Tempo: Trump is considered by some to be a polarizing political figure in America. How did you develop the fictional character?
Nevins: By weaving factual events and commentaries with a fictional character, in the guise of Melania and Donald Trump's secret daughter Sharon. I hope that citizens will want to learn more about the details of our president's deceptions and harmful actions. I hope that the book will serve as a resource for the [American Civil Liberties Union], EMILY's List, the #MeToo movement, the Sierra Club, those fighting every day for equity in our schools, and others who show their compassion for children jailed at our borders without cause or due process, and that they come together to challenge and deflect the continued affront to our democracy by our current president.
Tempo: Where do you see your work in the canon of political satire?
Nevins: I am humbled by the question. However, I am starting a GoFundMe page called "Empowering Youth to Confront the Tyrants in Our Midst," so that underserved students in New Mexico charter and public high schools might be better informed and equipped to meet the challenges of the day. Students, teachers and our public libraries will receive free copies of the book and many important works by noted observers of our republic through the ages.

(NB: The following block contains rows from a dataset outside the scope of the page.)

(** No key of the state text carries a string value. *)
Lemma lookup_strings :
  json_get_string text "channel" 32 = None /\
  json_get_string text "mode" 32 = None /\
  json_get_string text "curve" 32 = None.
Proof. subst text. repeat split; string_lookup. Qed.

End StateLookup.

(** *** The number texts hold no quote *)

Lemma no_quote_app a b :
  no_quote (a ++ b) = no_quote a && no_quote b.
Proof.
  induction a as [|c a IH]; [reflexivity|].
  cbn [append no_quote]. now rewrite IH, andb_assoc.
Qed.

Lemma no_quote_uint d : no_quote (NilEmpty.string_of_uint d) = true.
Proof. induction d; cbn; auto. Qed.

Lemma no_quote_fmt_d n : no_quote (Libc.fmt_d n) = true.
Proof.
  unfold Libc.fmt_d, NilZero.string_of_int, NilZero.string_of_uint.
  assert (H : forall d,
    no_quote match d with
             | Decimal.Nil => "0"
             | _ => NilEmpty.string_of_uint d
             end = true).
  { intros d. pose proof (no_quote_uint d). destruct d; auto. }
  destruct (Z.to_int n) as [d|d]; cbn [no_quote]; rewrite H; reflexivity.
Qed.

Lemma no_quote_pad w : forall k, no_quote (Libc.pad_digits w k) = true.
Proof.
  induction w as [|w IH]; intros k; [reflexivity|].
  cbn [Libc.pad_digits]. rewrite no_quote_app, IH.
  assert (H : 0 <= k mod 10 < 10) by (apply Z.mod_pos_bound; lia).
  assert (Hc : k mod 10 = 0 \/ k mod 10 = 1 \/ k mod 10 = 2 \/ k mod 10 = 3 \/
               k mod 10 = 4 \/ k mod 10 = 5 \/ k mod 10 = 6 \/ k mod 10 = 7 \/
               k mod 10 = 8 \/ k mod 10 = 9) by lia.
  repeat (destruct Hc as [Hc|Hc]; [rewrite Hc; reflexivity|]).
  rewrite Hc; reflexivity.
Qed.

Tempo: What brought you to New Mexico?
Nevins: After graduation from Cornell University, receiving an MBA from New York University, then serving as an assistant dean, I left New York to work as an economic development consultant to the Navajo Tribe in the 1970s. After seeing the world from a very different perspective, I was fortunate enough to enjoy five magical years in Santa Fe.
My ventures included establishing the Santa Fe Station Restaurant on Guadalupe Street. It is known as Tomasita's today. An investment firm recruited me, and I moved to California and was in the right place and the right time to meet Sol Price and help him bring the Price Club public and help raise venture capital for the founders of Costco. After my mother's death, I moved to Europe for a few years to write screenplays, from my small dairy farm in Belgium (luckily they were never produced). I returned to New Mexico about 16 years ago. Nothing beats the Land of Enchantment for beauty, peace and excitement, even New York City pales in comparison.
Tempo: Any other thoughts you care to share with our readers?
Nevins: As the Beatles wrote so many moons ago: It's high time "to come together." Let's be kinder to each other and welcome innocent children at our borders, who yearn to become productive.